### Exercise
Print the records below from the first line through the line containing "result S) xs", both included, word for word.

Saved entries
<<<<

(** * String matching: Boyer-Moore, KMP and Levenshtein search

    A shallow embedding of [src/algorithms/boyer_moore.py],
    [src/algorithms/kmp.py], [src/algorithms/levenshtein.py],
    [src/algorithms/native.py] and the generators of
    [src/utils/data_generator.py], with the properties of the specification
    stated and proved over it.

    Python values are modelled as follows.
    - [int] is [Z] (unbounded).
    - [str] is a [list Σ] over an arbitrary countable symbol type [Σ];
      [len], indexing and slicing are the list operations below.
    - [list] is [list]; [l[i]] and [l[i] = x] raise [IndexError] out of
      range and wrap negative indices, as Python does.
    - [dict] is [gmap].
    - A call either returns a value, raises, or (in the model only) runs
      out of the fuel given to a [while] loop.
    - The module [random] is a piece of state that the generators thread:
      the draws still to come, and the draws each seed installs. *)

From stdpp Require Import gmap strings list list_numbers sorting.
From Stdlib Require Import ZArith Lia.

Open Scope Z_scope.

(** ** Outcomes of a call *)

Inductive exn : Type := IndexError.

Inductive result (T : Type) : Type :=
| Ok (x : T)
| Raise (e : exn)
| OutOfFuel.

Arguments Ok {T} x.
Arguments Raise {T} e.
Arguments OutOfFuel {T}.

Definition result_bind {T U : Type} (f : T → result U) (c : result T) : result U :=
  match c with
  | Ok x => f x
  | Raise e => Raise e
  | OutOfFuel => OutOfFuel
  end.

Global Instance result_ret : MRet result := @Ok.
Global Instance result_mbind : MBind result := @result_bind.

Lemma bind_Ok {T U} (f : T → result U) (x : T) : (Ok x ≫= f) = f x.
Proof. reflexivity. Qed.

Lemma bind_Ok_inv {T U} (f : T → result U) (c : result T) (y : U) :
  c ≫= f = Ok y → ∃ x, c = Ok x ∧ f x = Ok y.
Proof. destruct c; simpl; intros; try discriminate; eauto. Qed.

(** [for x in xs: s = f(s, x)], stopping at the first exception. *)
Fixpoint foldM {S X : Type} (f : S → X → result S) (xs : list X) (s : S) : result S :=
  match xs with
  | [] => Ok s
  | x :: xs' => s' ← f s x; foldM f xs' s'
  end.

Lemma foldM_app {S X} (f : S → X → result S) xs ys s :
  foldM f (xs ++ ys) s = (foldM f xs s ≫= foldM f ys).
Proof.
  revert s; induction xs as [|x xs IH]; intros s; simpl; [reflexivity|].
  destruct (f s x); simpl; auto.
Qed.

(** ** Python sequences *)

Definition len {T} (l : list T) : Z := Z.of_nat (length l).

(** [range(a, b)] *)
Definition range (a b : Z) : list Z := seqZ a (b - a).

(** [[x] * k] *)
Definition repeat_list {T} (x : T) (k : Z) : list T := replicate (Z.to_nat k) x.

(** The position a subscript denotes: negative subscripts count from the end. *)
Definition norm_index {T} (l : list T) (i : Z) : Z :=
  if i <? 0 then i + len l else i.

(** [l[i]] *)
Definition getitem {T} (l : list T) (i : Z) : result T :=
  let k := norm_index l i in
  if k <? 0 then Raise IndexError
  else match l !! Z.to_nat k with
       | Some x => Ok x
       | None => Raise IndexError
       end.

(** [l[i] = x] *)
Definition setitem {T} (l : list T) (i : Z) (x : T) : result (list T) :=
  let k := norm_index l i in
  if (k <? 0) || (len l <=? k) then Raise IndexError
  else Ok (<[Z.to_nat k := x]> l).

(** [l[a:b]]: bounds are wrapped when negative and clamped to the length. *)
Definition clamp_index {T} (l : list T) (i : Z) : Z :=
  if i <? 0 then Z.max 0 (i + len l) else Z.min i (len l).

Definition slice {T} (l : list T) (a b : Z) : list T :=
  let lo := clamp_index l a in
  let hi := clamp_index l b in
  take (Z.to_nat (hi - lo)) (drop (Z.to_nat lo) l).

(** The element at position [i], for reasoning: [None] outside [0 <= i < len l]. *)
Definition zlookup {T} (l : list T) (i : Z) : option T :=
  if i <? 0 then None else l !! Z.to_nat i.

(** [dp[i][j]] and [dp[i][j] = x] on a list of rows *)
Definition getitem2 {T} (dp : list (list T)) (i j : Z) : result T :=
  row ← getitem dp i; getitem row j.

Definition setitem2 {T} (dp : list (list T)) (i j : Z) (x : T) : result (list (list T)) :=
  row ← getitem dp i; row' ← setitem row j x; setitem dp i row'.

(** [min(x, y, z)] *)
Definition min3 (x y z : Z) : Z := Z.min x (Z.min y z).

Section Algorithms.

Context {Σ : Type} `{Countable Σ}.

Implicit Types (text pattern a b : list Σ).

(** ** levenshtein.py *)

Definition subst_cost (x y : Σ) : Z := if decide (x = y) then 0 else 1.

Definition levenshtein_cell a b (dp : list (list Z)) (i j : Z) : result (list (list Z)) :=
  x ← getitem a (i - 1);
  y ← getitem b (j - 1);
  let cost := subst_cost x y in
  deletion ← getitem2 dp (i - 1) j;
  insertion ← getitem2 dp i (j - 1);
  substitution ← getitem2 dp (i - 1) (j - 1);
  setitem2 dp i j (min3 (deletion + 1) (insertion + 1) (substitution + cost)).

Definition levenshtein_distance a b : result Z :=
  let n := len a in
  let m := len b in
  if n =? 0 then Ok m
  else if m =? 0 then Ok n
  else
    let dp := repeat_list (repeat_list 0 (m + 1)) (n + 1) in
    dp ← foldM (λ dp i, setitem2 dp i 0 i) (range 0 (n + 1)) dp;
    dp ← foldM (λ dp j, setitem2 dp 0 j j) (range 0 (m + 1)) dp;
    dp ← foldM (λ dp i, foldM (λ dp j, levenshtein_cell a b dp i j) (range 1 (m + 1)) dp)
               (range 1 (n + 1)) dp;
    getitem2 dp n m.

>>>>

### Completed task
(** * String matching: Boyer-Moore, KMP and Levenshtein search

    A shallow embedding of [src/algorithms/boyer_moore.py],
    [src/algorithms/kmp.py], [src/algorithms/levenshtein.py],
    [src/algorithms/native.py] and the generators of
    [src/utils/data_generator.py], with the properties of the specification
    stated and proved over it.

    Python values are modelled as follows.
    - [int] is [Z] (unbounded).
    - [str] is a [list Σ] over an arbitrary countable symbol type [Σ];
      [len], indexing and slicing are the list operations below.
    - [list] is [list]; [l[i]] and [l[i] = x] raise [IndexError] out of
      range and wrap negative indices, as Python does.
    - [dict] is [gmap].
    - A call either returns a value, raises, or (in the model only) runs
      out of the fuel given to a [while] loop.
    - The module [random] is a piece of state that the generators thread:
      the draws still to come, and the draws each seed installs. *)

From stdpp Require Import gmap strings list list_numbers sorting.
From Stdlib Require Import ZArith Lia.

Open Scope Z_scope.

(** ** Outcomes of a call *)

Inductive exn : Type := IndexError.

Inductive result (T : Type) : Type :=
| Ok (x : T)
| Raise (e : exn)
| OutOfFuel.

Arguments Ok {T} x.
Arguments Raise {T} e.
Arguments OutOfFuel {T}.

Definition result_bind {T U : Type} (f : T → result U) (c : result T) : result U :=
  match c with
  | Ok x => f x
  | Raise e => Raise e
  | OutOfFuel => OutOfFuel
  end.

Global Instance result_ret : MRet result := @Ok.
Global Instance result_mbind : MBind result := @result_bind.

Lemma bind_Ok {T U} (f : T → result U) (x : T) : (Ok x ≫= f) = f x.
Proof. reflexivity. Qed.

Lemma bind_Ok_inv {T U} (f : T → result U) (c : result T) (y : U) :
  c ≫= f = Ok y → ∃ x, c = Ok x ∧ f x = Ok y.
Proof. destruct c; simpl; intros; try discriminate; eauto. Qed.

(** [for x in xs: s = f(s, x)], stopping at the first exception. *)
Fixpoint foldM {S X : Type} (f : S → X → result S) (xs : list X) (s : S) : result S :=
  match xs with
  | [] => Ok s
  | x :: xs' => s' ← f s x; foldM f xs' s'
  end.

Lemma foldM_app {S X} (f : S → X → result S) xs ys s :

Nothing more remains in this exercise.